Miss Battersby has a nice, smooth complexion and is, no doubt, quite justified in doing her best to preserve it. But I did not argue the point with Lalage. A discussion might have led to further revelations of intimate details of the lady’s toilet. I was young in those days and I rather prided myself on being a gentleman. I changed the subject.

“Perhaps,” I said, “you will now tell me why you have brought me here. Are we to have a picnic tea in the pigs’ trough?”

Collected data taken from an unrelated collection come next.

(** Rows of the panel's body, before its findings. *)
Lemma flow_body_shows :
  exists placed out, flow_body tier messages = Some (placed, out) /\
    NoDup (omap tag_message out) /\
    (forall s, s ∈ omap tag_message out <-> exists m, flow_rooted m /\ msg_id m = s) /\
    (forall m, m ∈ messages -> msg_id m ∈ placed <-> flow_rooted m) /\
    (forall r, r ∈ out -> row_target r = None \/ is_Some (tag_message r)).
Proof.
  unfold flow_body. set (correlated := group msg_correlation_id (thread_roots messages)).
  set (standalone := filter (fun m => msg_correlation_id m = None) (thread_roots messages)).
  set (header := [plain (num (size correlated + length standalone) +:+ " flows  " +:+ num (length messages) +:+ " messages") (muted_of tier)]).
  assert (forall k l m, (k, l) ∈ btree_iter correlated -> m ∈ l -> flow_root m) as Hg.
  { intros k l m Hk%btree_iter_elem Hm. pose proof (group_members msg_correlation_id (thread_roots messages) k) as E.
    fold correlated in E. unfold members in E. rewrite Hk in E. simpl in E. subst l.
    apply list_elem_of_filter in Hm as [_ Hm]. by apply thread_roots_spec. }
  assert (exists st, fold_opt (place_flow tier messages) (∅, header) (btree_iter correlated) = Some st /\
    threaded (btree_iter correlated ≫= snd) (∅, header) st) as (st1 & H1 & T1).
  { apply (fold_opt_ind (fun done_ s => threaded (done_ ≫= snd) (∅, header) s)).
    - split; [by apply placing_start|done|set_solver|by left].
    - intros l1 [k l] l2 s E Hs. destruct (place_flow_places s (k, l)) as (s' & H1 & H2); [by apply th_placing in Hs| |].
      + intros m Hm. apply (Hg k l); [rewrite E; set_solver|done].
      + exists s'. split; [done|]. rewrite bind_app. eapply threaded_trans; [exact Hs|]. simpl. by rewrite app_nil_r. }
  destruct (threads_place 0 (sort_by arrival_leb standalone) st1) as ([placed out] & H2 & T2); [by apply th_placing in T1| |].
  { intros m. rewrite sort_by_elem_of. unfold standalone. rewrite list_elem_of_filter. intros [_ Hm]. by apply thread_roots_spec. }
  exists placed, out. rewrite H1. simpl. split; [done|].
  destruct (threaded_trans _ _ _ _ _ T1 T2) as [P _ R K]. cbn [fst snd] in *.
  assert (forall m, m ∈ messages -> msg_id m ∈ placed <-> flow_rooted m) as Hp.
  { intros m Hm. rewrite flow_rooted_reached.
    apply (placed_reached msg_id (replies_of messages) messages tag_message flow_rooted Hids flow_root (placed, out)); [apply flow_rooted_reached|done| |done].
    intros n Hn. split; [by destruct Hn|]. apply R, elem_of_app. destruct (msg_correlation_id n) as [k|] eqn:Ek.
    - left. pose proof (group_members msg_correlation_id (thread_roots messages) k) as E. fold correlated in E. unfold members in E.
      assert (n ∈ filter (fun x => msg_correlation_id x = Some k) (thread_roots messages)) as Hin
        by (apply list_elem_of_filter; split; [done|by apply thread_roots_spec]).
      destruct (correlated !! k) as [l|] eqn:El; [|simpl in E; rewrite <-E in Hin; by apply elem_of_nil in Hin].
      simpl in E. apply list_elem_of_bind. exists (k, l). rewrite btree_iter_elem. split; [by rewrite E|done].
    - right. rewrite sort_by_elem_of. apply list_elem_of_filter. split; [done|by apply thread_roots_spec]. }
  split; [by apply (pl_once _ _ _ _ _ _ _ P)|]. split; [|split; [done|]].
  - intros s. rewrite (pl_shown _ _ _ _ _ _ _ P s). split.
    + intros (m & Hm & E & Hg')%(pl_good _ _ _ _ _ _ _ P). by exists m.
    + intros (m & Hm & <-). apply Hp; [by apply flow_rooted_in|done].
  - intros r [->%list_elem_of_singleton|Hr']%K; [by left|done].
Qed.
End Flows.

(** What [flow_rows] draws, whatever the page holds. *)
Lemma flow_rows_draw {V} (st : BoardState V) tier :
  let messages := (unique_by_id msg_id (bs_messages st)).1 in
  exists rows, flow_rows st tier = Some rows /\
    NoDup (omap tag_message rows) /\
    (forall s, s ∈ omap tag_message rows <-> exists m, flow_rooted messages m /\ msg_id m = s) /\
    (let left := length messages - length (omap tag_message rows) in
     0 < left -> diagnostic ("+" +:+ num left +:+ " unthreaded -- reply cycle") (muted_of tier) ∈ rows) /\
    (forall r, r ∈ rows -> row_target r = None \/ is_Some (tag_message r)).
Proof.
  intros messages.
  destruct (flow_body_shows messages (unique_nodup msg_id (bs_messages st)) tier) as (placed & out & Hb & Hn & Hs & Hp & Hk).
  set (findings := flow_findings (count_unplaced msg_id placed messages) (unique_by_id msg_id (bs_messages st)).2).
  destruct (decide (bs_messages st = [])) as [E|Hne].
  - unfold messages, flow_rows. rewrite E. eexists. split; [done|].
    split; [constructor|]. split; [|split].
    + intros s. split; [by intros ?%elem_of_nil|]. intros (m & Hm & _). by apply flow_rooted_in, elem_of_nil in Hm.
    + cbv zeta. intros Hl. simpl in Hl. lia.
    + intros r ->%list_elem_of_singleton. by left.
  - exists (with_findings findings (muted_of tier) out). split.
    { unfold flow_rows, findings, messages in *. destruct (unique_by_id msg_id (bs_messages st)) as [u d].
      cbn [fst snd] in *. rewrite Hb. cbn. by destruct (bs_messages st). }
    rewrite !with_findings_tags by (intros r Hr; unfold tag_message; by rewrite Hr).
    split; [done|]. split; [done|]. split.
    + set (rest := length messages - length (omap tag_message out)). cbv zeta. intros Hl.
      apply with_findings_in. unfold findings, flow_findings.
      rewrite (drawn_count msg_id placed messages (omap tag_message out)); [|apply unique_nodup|done|].
      * apply elem_of_app. left. fold rest. destruct (Nat.ltb_spec 0 rest); [by left|lia].
      * intros s. rewrite Hs. split.
        -- intros (m & Hr & <-). exists m. pose proof (flow_rooted_in _ _ Hr). split; [done|]. split; [done|]. by apply Hp.
        -- intros (m & Hin & <- & Hpl). exists m. split; [by apply Hp|done].
    + intros r [Hr|Hr]%with_findings_row; [by left|by apply Hk].
Qed.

Lalage crawled past me. She had to crawl, for there was not room in the sty for even a child to stand upright. She took out of the trough a bundle of papers, pierced at the top left-hand corner and tied with a slightly soiled blue ribbon. She handed it to me and I looked it over. It was, apparently, a manuscript magazine modelled on those sold at railway bookstalls for sixpence. It was called, as I might have guessed, the Anti-Cat. The table of contents promised the following reading matter:

1. Editor’s Chat.
2. Poetry—A Farewell. To be recited in her presence.
3. The Ignominy of Having a Governess.
4. Prize Competition for the Best Insult Story.

“You can enter for that if you like,” said Lalage, who had been following my eyes down the page.

“I shall,” I said, “if she insults me; but she never has yet.”

“Nor she won’t,” said Lalage. “She’ll be honey to you. That’s one of the worst things about her. She’s a hypocrite. I loathe hypocrites, don’t you?”